* TASK PROMPT
All that should come back is the lines of the data below from the one containing "- destruct (mask x) eqn:Hx; split." to the one containing "row_mask d p r = true", inclusive, exactly as they stand.
-------
(** X1.  Whatever the password, its digest is a string of exactly 64
    characters, each one of [0123456789abcdef]; so it is never empty. *)
Theorem hash_password_shape (pwd : string) :
  String.length (hash_password pwd) = 64%nat
  /\ Forall (fun c => In c (list_ascii_of_string "0123456789abcdef"))
            (list_ascii_of_string (hash_password pwd))
  /\ truthy (hash_password pwd) = true.
Proof.
  unfold hash_password, SHA256.hexdigest.
  destruct (hex_words_shape (SHA256.digest (encode pwd))) as [Hl Ha].
  rewrite digest_length in Hl.
  assert (H64 : String.length
                  (string_of_list_ascii
                     (concat (map SHA256.hex_word (SHA256.digest (encode pwd)))))
                = 64%nat).
  { rewrite length_string_of_list_ascii. exact Hl. }
  split; [exact H64|]. split.
  - rewrite list_ascii_of_string_of_list_ascii. exact Ha.
  - destruct (string_of_list_ascii _); [discriminate H64 | reflexivity].
Qed.

(** ** More on the filter *)

Lemma mask_impl_sublist {A} (mask mask' : A -> bool) (l : list A) :
  (forall x, mask x = true -> mask' x = true) ->
  sublist (List.filter mask l) (List.filter mask' l).
Proof.
  intros Himpl. induction l as [|x l IH]; simpl; [constructor|].
  destruct (mask x) eqn:Hx.
  - rewrite (Himpl x Hx). by apply sublist_skip.
  - destruct (mask' x); [by apply sublist_cons | exact IH].
Qed.

Lemma mask_nil_iff {A} (mask : A -> bool) (l : list A) :
  List.filter mask l = [] <-> forall x, x ∈ l -> mask x = false.
Proof.
  induction l as [|x l IH]; simpl.
  - split; [intros _ y Hy; by apply not_elem_of_nil in Hy | reflexivity].
  - destruct (mask x) eqn:Hx; split.
    + discriminate.
    + intros Hall. specialize (Hall x ltac:(left)). congruence.
    + intros Hnil y Hy. apply elem_of_cons in Hy as [-> | Hy]; [exact Hx|].
      by apply IH.
    + intros Hall. apply IH. intros y Hy. apply Hall. by right.
Qed.

Lemma row_mask_spec d p (r : sale Timestamp) :
  row_mask d p r = true
  <-> within_date_range d r /\ ("All" ∈ p \/ Produits_vendus r ∈ p).
Proof.
  unfold row_mask, isin.
  destruct (bool_decide ("All" ∈ p)) eqn:HAll.
  - apply bool_decide_eq_true in HAll. rewrite date_mask_within. tauto.
  - apply bool_decide_eq_false in HAll.
    rewrite andb_true_iff, date_mask_within, bool_decide_eq_true. tauto.
Qed.
(** The bounds of the fuzzy-size test are finite Numbers, off the exact
    bounds by at most [2^-50] of the length. *)
Lemma fuzzySize_bounds_error (factor : Q) (len : Z) :
  (0 <= factor <= 1)%Q -> (0 < len < 2 ^ 53)%Z ->
  exists l lower upper,
    JsNumber.ofZ len = JsNumber.Finite l /\ (l == inject_Z len)%Q
    /\ JsNumber.sub (JsNumber.ofZ len)
                    (JsNumber.mul (JsNumber.ofQ factor) (JsNumber.ofZ len))
       = JsNumber.Finite lower
    /\ JsNumber.add (JsNumber.ofZ len)
                    (JsNumber.mul (JsNumber.ofQ factor) (JsNumber.ofZ len))
       = JsNumber.Finite upper
    /\ (Qabs (lower - (l - factor * l)) <= (1 # 1125899906842624) * l)%Q
    /\ (Qabs (upper - (l + factor * l)) <= (1 # 1125899906842624) * l)%Q.
Proof.
  intros [Hf0 Hf1] [Hpos Hlen].
  destruct (JsNumberFacts.round_integer len) as (l & Hl & El); [lia|].
  assert (Hl1 : (1 <= l)%Q).
  { rewrite El. change 1%Q with (inject_Z 1). rewrite <- Zle_Qle. lia. }
  assert (Hl2 : (l <= 9007199254740992)%Q).
  { rewrite El. change 9007199254740992%Q with (inject_Z (2 ^ 53)).
    rewrite <- Zle_Qle. lia. }
  destruct (JsNumberFacts.round_error factor) as (F & HF & EF).
  { rewrite Qabs_pos by exact Hf0. lra. }
  rewrite (Qabs_pos factor) in EF by exact Hf0.
  assert (Hfl0 : (0 <= factor * l)%Q) by (apply Qmult_le_0_compat; lra).
  assert (Hfl1 : (0 <= (1 - factor) * l)%Q) by (apply Qmult_le_0_compat; lra).
  assert (HFl1 : (0 <= (F - factor + (1 # 4503599627370496)) * l)%Q)
    by (apply Qmult_le_0_compat; JsNumberFacts.lra_tiny).
  assert (HFl2 : (0 <= ((1 # 4503599627370496) - (F - factor)) * l)%Q)
    by (apply Qmult_le_0_compat; JsNumberFacts.lra_tiny).
  assert (Habs_a : (Qabs (F * l) <= 2 * l)%Q) by JsNumberFacts.lra_tiny.
  destruct (JsNumberFacts.round_error (F * l)) as (p & Hp & Ep);
    [JsNumberFacts.lra_tiny|].
  assert (Habs_lo : (Qabs (l + - p) <= 3 * l)%Q) by JsNumberFacts.lra_tiny.
  assert (Habs_hi : (Qabs (l + p) <= 3 * l)%Q) by JsNumberFacts.lra_tiny.
  destruct (JsNumberFacts.round_error (l + - p)) as (lower & Hlower & Elower);
    [JsNumberFacts.lra_tiny|].
  destruct (JsNumberFacts.round_error (l + p)) as (upper & Hupper & Eupper);
    [JsNumberFacts.lra_tiny|].
  exists l, lower, upper. split; [exact Hl|]. split; [exact El|].
  unfold JsNumber.ofQ. rewrite Hl, HF.
  cbn [JsNumber.mul JsNumber.sub JsNumber.add JsNumber.opp]. rewrite Hp.
  cbn [JsNumber.opp JsNumber.add].
  split; [exact Hlower|]. split; [exact Hupper|].
  split; JsNumberFacts.lra_tiny.
Qed.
-------
* WRITTEN REPLY
  - destruct (mask x) eqn:Hx; split.
    + discriminate.
    + intros Hall. specialize (Hall x ltac:(left)). congruence.
    + intros Hnil y Hy. apply elem_of_cons in Hy as [-> | Hy]; [exact Hx|].
      by apply IH.
    + intros Hall. apply IH. intros y Hy. apply Hall. by right.
Qed.

Lemma row_mask_spec d p (r : sale Timestamp) :
  row_mask d p r = true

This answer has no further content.